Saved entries
#[export] Instance insertAuditEvent_follows t r a : Follows (insertAuditEvent t r a).
Proof. unfold insertAuditEvent. apply _. Qed.
#[export] Instance record_evidence_follows t r a : Follows (record_evidence t r a).
Proof. unfold record_evidence. apply _. Qed.
#[export] Instance readManagementState_follows : Follows readManagementState.
Proof. unfold readManagementState. apply _. Qed.
#[export] Instance readManagementState_read_only : ReadOnly readManagementState.
Proof. unfold readManagementState. apply _. Qed.
#[export] Instance readManagementRevision_follows : Follows readManagementRevision.
Proof. unfold readManagementRevision. apply _. Qed.
#[export] Instance readManagementRevision_read_only : ReadOnly readManagementRevision.
Proof. unfold readManagementRevision. apply _. Qed.
#[export] Instance updateManagementRevision_follows a b : Follows (updateManagementRevision a b).
Proof. unfold updateManagementRevision. apply _. Qed.
#[export] Instance commit_follows {A} s (body : program A) : Follows body -> Follows (commitWithManagementAudit s body).
Proof.
  intros Hb. unfold commitWithManagementAudit. split.
  - intros db. by rewrite in_tx_recovering_calm by apply _.
  - intros c a c' E. pose proof E as E2. apply in_tx_recovering_answer in E2 as [E2|(b & c1 & _ & Hr & _)];
      [|done|apply _]. unfold run in E2. rewrite in_tx_recovering_calm in * by apply _. simpl in E2.
    by destruct (tx_run _ _); simplify_eq/=.
Qed.
#[export] Instance commit_atomic {A} s (body : program A) : Follows body -> Atomic (commitWithManagementAudit s body).
Proof.
  intros Hb. unfold commitWithManagementAudit. split.
  - intros c. rewrite run_in_tx_recovering by apply _. apply in_tx_recovering_db; apply _.
  - intros c a c' E. apply in_tx_recovering_answer in E as [E|(b & c1 & _ & Hr & _)]; [done|done|apply _].
Qed.
#[export] Instance commit_all_or_nothing {A} s (body : program A) :
  Follows body -> AllOrNothing (commitWithManagementAudit s body).
Proof. intros Hb. unfold commitWithManagementAudit. apply in_tx_recovering_all_or_nothing; apply _. Qed.
Lemma run_commit_ok {A} s (body : program A) db a db' :
  Follows body -> run (commitWithManagementAudit s body) db = (Ok a, db') ->
  audit_gate_healthy s = true /\ run body db = (Ok a, db').
Proof.
  intros Hb E. unfold commitWithManagementAudit in E.
  apply run_in_tx_recovering_ok in E as (end_ & db1 & E & Hend); [|apply _].
  apply run_bind_ok in E as (b & db2 & Hbody & E); [|done].
  destruct (audit_gate_healthy s); simpl in E; [|by apply run_throw_ok in E].
  apply run_ret_ok in E as [<- <-]. destruct Hend as [[[= ->] ->]|[[=] _]]. done.
Qed.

[TASK]: With the first line of the records as the start and the line holding "Proof. unfold record_evidence. apply _. Qed." as the end, please copy exactly those lines and no others.

[SOLUTION TO THE EXERCISE]:
#[export] Instance insertAuditEvent_follows t r a : Follows (insertAuditEvent t r a).
Proof. unfold insertAuditEvent. apply _. Qed.
#[export] Instance record_evidence_follows t r a : Follows (record_evidence t r a).
Proof. unfold record_evidence. apply _. Qed.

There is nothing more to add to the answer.